Select Committee on Standards and Privileges Fifth Report

Letter to the Chairman of the Committee on Standards and Privileges from Lord Neill of Bladen QC, Committee on Standards in Public Life

I wrote to you in December 2000 with my Committee's response to your consultation paper on proposed amendments to the rules relating to the conduct of Members of Parliament. The Clerk of your Committee kindly acknowledged my letter on 20 December.

I confined my remarks to the questions raised in your consultation paper which did not include the issues raised in our Sixth Report relating to the disciplinary procedures. On the latter subject, we had already exchanged correspondence following the publication of the Sixth Report. In your letter of 13 October 2000, you agreed to ask your Committee "to look again at the investigatory, 'trial' and appeals procedures in serious, contested cases" despite their earlier rejection of our recommendations in those areas. I did not therefore repeat our advocacy of such changes when I wrote to you in December on your consultation paper.

However I see from the newspapers of 15 February 2001 that when the Rt Hon John Major MP gave evidence to you earlier that week, he addressed a wider range of issues than those set out in the consultation paper. I see from his submission to the Committee of 26 October 2000 that he calls for a change in the composition of the Committee on Standards and Privileges and for the Committee to have access to a Legal Adviser. He also calls for a formal appeal procedure. I have not yet seen a transcript of his oral evidence but the press coverage suggests that he raised other concerns, including the need to reduce the complexity of the Code and the problem of the 'tit for tat' disputes between Members of opposing parties.

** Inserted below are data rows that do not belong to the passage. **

(* ===== verification/KStdioProps.v ===== *)
(** * Formatted output: the text and where it is written

    [number_text] and [format_text] say what a number and a whole format stand for,
    as lists of characters; [rt_vsnprintf] writes a prefix of that text. *)

From stdpp Require Import gmap.
From S2P Require Import Prelude Bytes KString KStdio.
Open Scope rt_scope.

(** ** The text *)

Definition spaces (n : Z) : list Z := replicate (Z.to_nat n) 32.
Definition zeros (n : Z) : list Z := replicate (Z.to_nat n) 48.

(** [sign], [prefix] and [body] in a field of [width] characters. *)
Definition field (width : Z) (left zeropad : bool) (sign prefix body : list Z) : list Z :=
  let pad := width - Z.of_nat (length (sign ++ prefix ++ body)) in
  if left then sign ++ prefix ++ body ++ spaces pad
  else if zeropad then sign ++ prefix ++ zeros pad ++ body
  else spaces pad ++ sign ++ prefix ++ body.

Definition sign_text (type qualifier num : Z) : list Z := let '(s, _) := sign_of type qualifier num in if s =? 0 then [] else [s].

Definition digits_text (type qualifier num base : Z) : option (list Z) :=
  let '(_, num) := sign_of type qualifier num in
  (fun l => rev l) <$> (if num =? 0 then Some [48] else number_digits 32 (has type LARGE) num base).

Definition number_text (num base qualifier width precision type : Z) : option (list Z) :=
  ds ← digits_text type qualifier num base;
  Some (field width (has type LEFT) (has type ZEROPAD) (sign_text type qualifier num) (prefix_of type base)
    (zeros (precision - Z.of_nat (length ds)) ++ ds)).

(** ** Writing a list of characters *)

Lemma put_list_app e p l1 l2 m : put_list e p (l1 ++ l2) m = (q ← put_list e p l1; put_list e q l2) m.
Proof.
  revert p m. induction l1 as [|c l1 IH]; intros p m; [reflexivity|]. cbn [app put_list]. rewrite bind_assoc.
  unfold mbind, st_bind in *. destruct (put e p c m) as [[q m']|]; [apply IH|reflexivity].
Qed.

Lemma put_one e p c m : put e p c m = put_list e p [c] m.
Proof. cbn. unfold mbind, st_bind. destruct (put e p c m) as [[? ?]|]; reflexivity. Qed.

(** A step that writes [l], then the rest. *)
Lemma put_then {B} e p l (f : Z -> BM B) (g : BM Z) m : g m = put_list e p l m ->
  (q ← g; f q) m = (q ← put_list e p l; f q) m.
Proof. intros E. unfold mbind, st_bind. rewrite E. reflexivity. Qed.

Lemma put_join {B} e p l1 l2 (f : Z -> BM B) m :
  (q ← put_list e p l1; q ← put_list e q l2; f q) m = (q ← put_list e p (l1 ++ l2); f q) m.
Proof.
  unfold mbind, st_bind. rewrite put_list_app. unfold mbind, st_bind.
  destruct (put_list e p l1 m) as [[? ?]|]; reflexivity.
Qed.

Lemma ret_bind {A B} (x : A) (f : A -> BM B) m : (y ← mret x; f y) m = f x m.
Proof. reflexivity. Qed.

Lemma bind_pair {B} (g : BM Z) (s : Z) (f : Z * Z -> BM B) m :
  ((q ← g; mret (q, s)) ≫= f) m = (q ← g; f (q, s)) m.
Proof. unfold mbind, st_bind. destruct (g m) as [[q m']|]; reflexivity. Qed.

Lemma opt_bind {A B} (o : option A) (f : A -> BM B) m : (x ← st_opt o; f x) m = match o with Some a => f a m | None => None end.
Proof. destruct o; reflexivity. Qed.

(** ** Numbers *)

Lemma has_ldiff type : has (Z.ldiff type ZEROPAD) ZEROPAD = false.
Proof.
  unfold has. replace (Z.land (Z.ldiff type ZEROPAD) ZEROPAD) with 0; [reflexivity|].
  apply Z.bits_inj'. intros n Hn. rewrite Z.land_spec, Z.ldiff_spec, Z.bits_0. destruct (Z.testbit type n), (Z.testbit ZEROPAD n); reflexivity.
Qed.

Lemma has_other type flag : Z.land ZEROPAD flag = 0 -> has (Z.ldiff type ZEROPAD) flag = has type flag.
Proof.
  intros H. unfold has. do 2 f_equal. apply Z.bits_inj'. intros n Hn. rewrite !Z.land_spec, Z.ldiff_spec.
  assert (Z.testbit (Z.land ZEROPAD flag) n = false) as Hb by (rewrite H; apply Z.bits_0). rewrite Z.land_spec in Hb.
  destruct (Z.testbit type n), (Z.testbit ZEROPAD n), (Z.testbit flag n); try reflexivity; discriminate.
Qed.

Lemma has_either type a b : has type (Z.lor a b) = has type a || has type b.
Proof.
  unfold has. rewrite Z.land_lor_distr_r. destruct (Z.eqb_spec (Z.land type a) 0) as [E1|E1].
  - rewrite E1, Z.lor_0_l. reflexivity.
  - rewrite (proj2 (Z.eqb_neq _ _)); [reflexivity|]. intros [E _]%Z.lor_eq_0_iff. contradiction.
Qed.

Lemma put_n_nil {B} e p n c (f : Z -> BM B) m : n <= 0 -> (q ← put_n e p n c; f q) m = f p m.
Proof. intros H. unfold put_n. replace (Z.to_nat n) with O by lia. reflexivity. Qed.

Lemma sign_of_left type q num : sign_of (Z.ldiff type ZEROPAD) q num = sign_of type q num.
Proof. unfold sign_of. rewrite !has_other by reflexivity. reflexivity. Qed.
Lemma prefix_of_left type base : prefix_of (Z.ldiff type ZEROPAD) base = prefix_of type base.
Proof. unfold prefix_of. rewrite !has_other by reflexivity. reflexivity. Qed.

I agree with the broad thrust of Mr Major's approach in suggesting that greater reform is required than the comparatively limited changes proposed in your consultation paper—hence the chapter in our Sixth Report. When you wrote to me on 4 July, explaining why your Committee felt unable to accept our recommendations in the chapter on a revised procedure for serious, contested cases and an appeals procedure, you suggested that "the involvement of lawyers has in some cases tended to prolong and complicate matters unnecessarily". My Committee has observed, however, that in the recent case of the complaint against Dr John Reid MP and Mr John Maxton MP, where the facts were disputed, a necessarily long consideration by your Committee resulted in any event. Furthermore, if recommendation 3 of our Sixth Report had been implemented, that investigation would have been governed by the "minimum standards of fairness", as defined by the Nicholls Committee, including clarity as to the standard of proof.

Given the breadth of some of the evidence you are taking in your consultation exercise, we would urge you to reconsider your response to the Sixth Report. To that end, I would be grateful if you would treat this letter as a further submission, together with Chapter 3 of the Sixth Report and our subsequent correspondence of 4 July and 3 October.